Today’s economy is looking a lot like the 1930s.

Companies are unwilling to spend, inflation expectations keep falling, growth is constrained—and the trigger for the current economic stumbling was the 2008 crisis, which left a haze of debt and deleveraging, just as regulations tighten on the banking sectors, Bloomberg reports. 

A similar economic storm preceded the 1930s slump, according to a team of Morgan Stanley analysts led by economist Chetan Ahya.

"The critical similarity between the 1930s and the 2008 cycle is that the financial shock and the relatively high levels of indebtedness changed the risk attitudes of the private sector and triggered them to repair their balance sheets,” wrote Chetan and his team.

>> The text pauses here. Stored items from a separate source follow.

Fixpoint parse_members (fuel : nat) (acc : dictionary) (s : jsstr) : option dictionary :=
  match fuel with
  | O => None
  | S fuel =>
      '(key, r) ← parse_key s;
      '(m, r) ← match r with
                | 61 :: r => parse_member r
                | _ => '(ps, r) ← parse_params (length r) [] r; Some (Item (BBoolean true, ps), r)
                end;
      let acc := map_set key m acc in
      match r with
      | [] => Some acc
      | 44 :: r => parse_members fuel acc (dropWhile (fun u => u =? 32) r)
      | _ => None
      end
  end.

Definition SimpleFields : StructuredFields := {|
  parseStructuredDictionary s := match s with [] => Some [] | _ => parse_members (length s) [] s end;
  serializeStructuredInnerList items ps :=
    if forallb plain_item items && plain_params ps then Some (sf_inner items ++ sf_params ps) else None;
  serializeStructuredItem v ps := if plain_item (v, ps) then Some (sf_item (v, ps)) else None;
  serializeStructuredParameters ps := if plain_params ps then Some (sf_params ps) else None
|}.

(** ** Its laws *)

(** What may follow a value or its parameters. *)
Definition ends (r : jsstr) : Prop := match r with [] => True | u :: _ => u = 32 \/ u = 41 end.
Definition stops (r : jsstr) : Prop := match r with [] => True | u :: _ => u = 32 \/ u = 41 \/ u = 59 end.

Lemma ends_stops r : ends r -> stops r.
Proof. destruct r; cbn; tauto. Qed.

Lemma stops_params ps r : ends r -> stops (sf_params ps ++ r).
Proof. destruct ps as [|kv ps]; cbn; [apply ends_stops|tauto]. Qed.

Lemma span_stops f s r : forallb f s = true -> f 32 = false -> f 41 = false -> f 59 = false -> stops r ->
  Simple.span f (s ++ r) = (s, r).
Proof. intros Hs H1 H2 H3 Hr. apply span_all; [done|]. destruct r as [|u r]; [done|]. by destruct Hr as [->|[->| ->]]. Qed.

Lemma dec_digits n : 0 <= n -> forallb is_digit (dec n) = true /\ digits_value (dec n) = n /\ dec n <> [].
Proof.
  intros Hn. destruct (dec_spec n Hn) as (Hv & Hd & Hdec). split; [done|]. split; [done|]. by destruct (dec n).
Qed.

Lemma sf_integer_digits n : exists d, forallb is_digit d = true /\ d <> [] /\ digits_value d = Z.abs n
  /\ sf_integer n = (if n <? 0 then [45] else []) ++ d.
Proof.
  unfold sf_integer. destruct (Z.ltb_spec n 0) as [Hn|Hn].
  - destruct (dec_digits (- n)) as (Hd & Hv & Hne); [lia|]. exists (dec (- n)). rewrite Hv. split_and!; try done. lia.
  - destruct (dec_digits n Hn) as (Hd & Hv & Hne). exists (dec n). rewrite Hv. split_and!; try done. lia.
Qed.

Lemma digits_head d : forallb is_digit d = true -> d <> [] -> exists u s, d = u :: s /\ 48 <= u <= 57.
Proof.
  destruct d as [|u s]; [done|]. intros [Hu _]%andb_true_iff _. exists u, s. unfold is_digit in Hu. split; [done|lia].
Qed.

Lemma sf_bare_head v : plain_bare v = true -> exists u s, sf_bare v = u :: s /\ u <> 32 /\ u <> 41.
Proof.
  destruct v as [[n| | | |]|s|b|l|s|n|s]; cbn [plain_bare sf_bare]; try done; intros H; try by eexists _, _.
  destruct (sf_integer_digits n) as (d & Hd & Hne & _ & ->). destruct (digits_head d Hd Hne) as (u & s & -> & Hu).
  destruct (n <? 0); eexists _, _; (split; [reflexivity|lia]).
Qed.

Lemma parse_quoted_escape s r : is_plain s = true -> parse_quoted (escape s ++ 34 :: r) = Some (s, r).
Proof.
  induction s as [|u s IH]; [done|]. unfold is_plain. cbn [forallb]. intros [Hu Hs]%andb_true_iff.
  cbn [escape flat_map]. fold (escape s). rewrite <-app_assoc. destruct (needs_escape u) eqn:E.
  - cbn [app parse_quoted Z.eqb Pos.eqb]. rewrite E, IH by done. done.
  - unfold needs_escape in E. apply orb_false_iff in E as [E1 E2]. cbn [app parse_quoted]. rewrite E1, E2, Hu, IH by done. done.
Qed.

Lemma parse_digits_app d r : forallb is_digit d = true -> d <> [] -> stops r -> parse_digits (d ++ r) = Some (digits_value d, r).
Proof. intros Hd Hne Hr. unfold parse_digits. rewrite span_stops by done. by destruct d. Qed.

Lemma btoa_no_colon l : forallb (fun u => negb (u =? 58)) (btoa l) = true.
Proof.
  unfold btoa. rewrite forallb_app. apply andb_true_iff. split.
  - apply forallb_forall. intros u (x & <- & Hx)%in_map_iff. pose proof (sextets_range l) as Hr.
    rewrite forallb_forall in Hr. specialize (Hr x Hx). unfold std_char, sextet in *.
    repeat case_match; lia.
  - unfold padding. apply forallb_forall. intros u Hu%repeat_spec. by subst.
Qed.

Lemma atob_btoa l : atob (btoa l) = Ok l.
Proof.
  destruct (padding_cases l) as (n & H2 & Hpad & Hn). unfold btoa. rewrite Hpad. by rewrite atob_sextets.
Qed.

Lemma parse_bare_plain v r : plain_bare v = true -> stops r -> parse_bare (sf_bare v ++ r) = Some (v, r).
Proof.
  destruct v as [[n| | | |]|s|b|l|s|n|s]; cbn [plain_bare sf_bare]; try done; intros H Hr.
  - destruct (sf_integer_digits n) as (d & Hd & Hne & Hv & ->). pose proof (parse_digits_app d r Hd Hne Hr) as Hp.
    destruct (Z.ltb_spec n 0) as [Hn|Hn].
    + cbn [app parse_bare Z.eqb Pos.eqb]. rewrite Hp. cbn. rewrite Hv. do 4 f_equal. lia.
    + cbn [app]. destruct (digits_head d Hd Hne) as (u & s & E & Hu). rewrite E in *. cbn [app parse_bare] in *.
      rewrite !(proj2 (Z.eqb_neq _ _)) by lia. rewrite Hp. cbn [mbind option_bind]. rewrite Hv. do 4 f_equal. lia.
  - cbn [app parse_bare Z.eqb Pos.eqb]. rewrite <-app_assoc. cbn [app]. by rewrite parse_quoted_escape.
  - by destruct b.
  - cbn [app parse_bare Z.eqb Pos.eqb]. rewrite <-app_assoc. rewrite span_all; [|by apply btoa_no_colon|done].
    cbn [app]. by rewrite atob_btoa.
Qed.

Lemma parse_key_app k r : is_key k = true -> match r with u :: _ => is_parameter_unit u = false | [] => True end ->
  parse_key (k ++ r) = Some (k, r).
Proof.
  unfold is_key. intros [H1 H2]%andb_true_iff Hr. destruct k as [|u k]; [done|]. unfold parse_key. cbn [app].
  rewrite H1. f_equal. by apply (span_all _ (u :: k)).
Qed.

Lemma map_set_fresh {A} k (v : A) m : k ∉ map fst m -> map_set k v m = m ++ [(k, v)].
Proof.
  induction m as [|[k' w] m IH]; intros H; cbn; [done|]. cbn in H. apply not_elem_of_cons in H as [H1 H2].
  rewrite bool_decide_eq_false_2 by congruence. by rewrite IH.
Qed.

Lemma parse_value_plain v r : plain_bare v = true -> stops r ->
  parse_value ((if bool_decide (v = BBoolean true) then [] else 61 :: sf_bare v) ++ r) = Some (v, r).
Proof.
  intros Hv Hr. case_bool_decide as Hb; [subst v|by apply parse_bare_plain].
  destruct r as [|u r]; [done|]. by destruct Hr as [->|[->| ->]].
Qed.

Lemma parse_params_plain ps : forall fuel acc r, forallb plain_param ps = true ->
  NoDup (map fst (acc ++ ps)) -> (length ps <= fuel)%nat -> ends r ->
  parse_params fuel acc (sf_params ps ++ r) = Some (acc ++ ps, r).
Proof.
  induction ps as [|[k v] ps IH]; intros fuel acc r Hp Hd Hf Hr.
  - rewrite app_nil_r. cbn. destruct r as [|u r]; [by destruct fuel|]. destruct fuel; [done|]. by destruct Hr as [->| ->].
  - destruct fuel as [|fuel]; [cbn in Hf; lia|]. cbn in Hp. apply andb_true_iff in Hp as [[Hk Hv]%andb_true_iff Hp].
    assert (Hkv : map_set k v acc = acc ++ [(k, v)]).
    { apply map_set_fresh. rewrite map_app in Hd. apply NoDup_app in Hd as (_ & Hd & _).
      intros Hin. apply (Hd _ Hin). apply list_elem_of_here. }
    cbn [sf_params flat_map]. rewrite <-app_assoc. unfold sf_param at 1. cbn [fst snd app parse_params].
    assert (Hs : stops (flat_map sf_param ps ++ r)) by by apply stops_params.
    rewrite <-app_assoc, parse_key_app; [|done|].
    2: { case_bool_decide; [|done]. cbn. destruct (flat_map _ _ ++ r); [done|]. by destruct Hs as [->|[->| ->]]. }
    cbn. rewrite parse_value_plain by done. cbn. rewrite Hkv.
    rewrite (IH fuel (acc ++ [(k, v)])); [by rewrite <-app_assoc|done|by rewrite <-app_assoc|cbn in Hf; lia|done].
Qed.

Lemma plain_params_wf ps : plain_params ps = true ->
  forallb plain_param ps = true /\ NoDup (map fst ps).
Proof. unfold plain_params, distinct. by intros [? ?%bool_decide_eq_true]%andb_true_iff. Qed.

Lemma sf_params_length ps : (length ps <= length (sf_params ps))%nat.
Proof. unfold sf_params. induction ps as [|kv ps IH]; cbn; [lia|]. rewrite !length_app. lia. Qed.

Lemma parse_all_params ps r : plain_params ps = true -> ends r ->
  parse_params (length (sf_params ps ++ r)) [] (sf_params ps ++ r) = Some (ps, r).
Proof.
  intros [Hp Hd]%plain_params_wf Hr. apply (parse_params_plain ps _ []); try done.
  rewrite length_app. pose proof (sf_params_length ps). lia.
Qed.

Lemma parse_item_plain i r : plain_item i = true -> ends r -> parse_item (sf_item i ++ r) = Some (i, r).
Proof.
  unfold plain_item. destruct i as [v ps]. cbn [fst snd]. intros [Hv Hp]%andb_true_iff Hr.
  unfold parse_item, sf_item. cbn [fst snd]. rewrite <-app_assoc, parse_bare_plain by (done || by apply stops_params).
  cbn. by rewrite parse_all_params.
Qed.

Lemma sf_item_head i : plain_item i = true -> exists u s, sf_item i = u :: s /\ u <> 32 /\ u <> 41.
Proof.
  unfold plain_item. intros [Hv _]%andb_true_iff. destruct (sf_bare_head _ Hv) as (u & s & E & Hu).
  exists u, (s ++ sf_params (snd i)). unfold sf_item. by rewrite E.
Qed.

Lemma parse_items_plain items : forall fuel acc r, forallb plain_item items = true -> (length items <= fuel)%nat ->
  parse_items fuel acc (JsString.join [32] (map sf_item items) ++ 41 :: r) = Some (acc ++ items, r).
Proof.
  assert (Hone : forall i s fuel acc, plain_item i = true -> ends s ->
    parse_items (S fuel) acc (sf_item i ++ s) = parse_items fuel (acc ++ [i]) s).
  { intros i s fuel acc Hi Hs. destruct (sf_item_head i Hi) as (u & t & E & H1 & H2).
    assert (Hd : dropWhile (fun v => v =? 32) (sf_item i ++ s) = sf_item i ++ s).
    { rewrite E. cbn. by rewrite (proj2 (Z.eqb_neq _ _) H1). }
    cbn [parse_items]. rewrite Hd. pose proof (parse_item_plain i s Hi Hs) as Hp. rewrite E in Hp |- *. cbn [app] in *.
    rewrite (proj2 (Z.eqb_neq _ _) H2), Hp. done. }
  induction items as [|i items IH]; intros fuel acc r Hp Hf.
  - rewrite app_nil_r. cbn. by destruct fuel.
  - destruct fuel as [|fuel]; [cbn in Hf; lia|]. cbn in Hp. apply andb_true_iff in Hp as [Hi Hp].
    destruct items as [|j items]; cbn [map].
    + cbn [JsString.join]. rewrite Hone by (done || by right). specialize (IH fuel (acc ++ [i]) r Hp ltac:(cbn in *; lia)).
      cbn [map JsString.join app] in IH. by rewrite IH, <-app_assoc.
    + rewrite join_cons, <-!app_assoc. rewrite Hone by (done || by left).
      specialize (IH fuel (acc ++ [i]) r Hp ltac:(cbn in *; lia)). cbn [map app] in IH.
      transitivity (parse_items fuel (acc ++ [i]) (JsString.join [32] (sf_item j :: map sf_item items) ++ 41 :: r));
        [|by rewrite IH, <-app_assoc].
      cbn [app]. destruct fuel; done.
Qed.
Lemma dictionary_entries_bytes key l malformed : is_key key = true ->
  zlen (key ++ 61 :: 58 :: btoa l ++ [58]) <= MAX_HEADER_LENGTH ->
  dictionary_entries (key ++ 61 :: 58 :: btoa l ++ [58]) malformed
  = Ok [((key, Item (BBytes l, [])), key ++ 61 :: 58 :: btoa l ++ [58])].
Proof.
  intros Hk Hl. unfold dictionary_entries, assertHeaderBound. rewrite (proj2 (Z.ltb_ge _ _)) by done. cbn [throw_if mbind res_bind].
  by rewrite splitDictionary_bytes, rfc_parse_bytes.
Qed.

Lemma parseSignature_bytes key l : is_key key = true -> zlen (key ++ 61 :: 58 :: btoa l ++ [58]) <= MAX_HEADER_LENGTH ->
  parseSignature (key ++ 61 :: 58 :: btoa l ++ [58]) = Ok [(key, l)].
Proof. intros Hk Hl. unfold parseSignature. by rewrite dictionary_entries_bytes. Qed.

Lemma parseSha256ContentDigest_bytes l covered :
  zlen (js "sha-256=:" ++ btoa l ++ [58]) <= MAX_HEADER_LENGTH -> existsb unsupported_digest_member covered = false ->
  parseSha256ContentDigest (js "sha-256=:" ++ btoa l ++ [58]) covered = Ok l.
Proof.
  intros Hl Hc. unfold parseSha256ContentDigest. rewrite Hc. cbn [throw_if mbind res_bind].
  change (js "sha-256=:" ++ ?x) with (js "sha-256" ++ 61 :: 58 :: x) in *.
  unfold parseDictionaryField, assertHeaderBound. rewrite (proj2 (Z.ltb_ge _ _)) by done. cbn [throw_if mbind res_bind].
  by rewrite splitDictionary_bytes, rfc_parse_bytes.
Qed.

End Parsing.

Chetan isn’t the first to draw a similarity between now and the Great Depression era. $82B fund manager Ray Dalio wrote in a January op-ed for the Financial Times that the global economic slump and deflation come from reaching the end of a long-term debt super-cycle—something that normally lasts 50 to 75 years.

Dalio says investors can’t be convinced to take on debt for risky assets while returns sit at historically low levels. This lack of incentive for risk-taking throws a wrench in central banks’ plans to spike prices for these assets through low interest rates and quantitative easing. 

Under Dalio’s view, central banks won’t have any tools to halt the next financial crisis or recession. [Bloomberg]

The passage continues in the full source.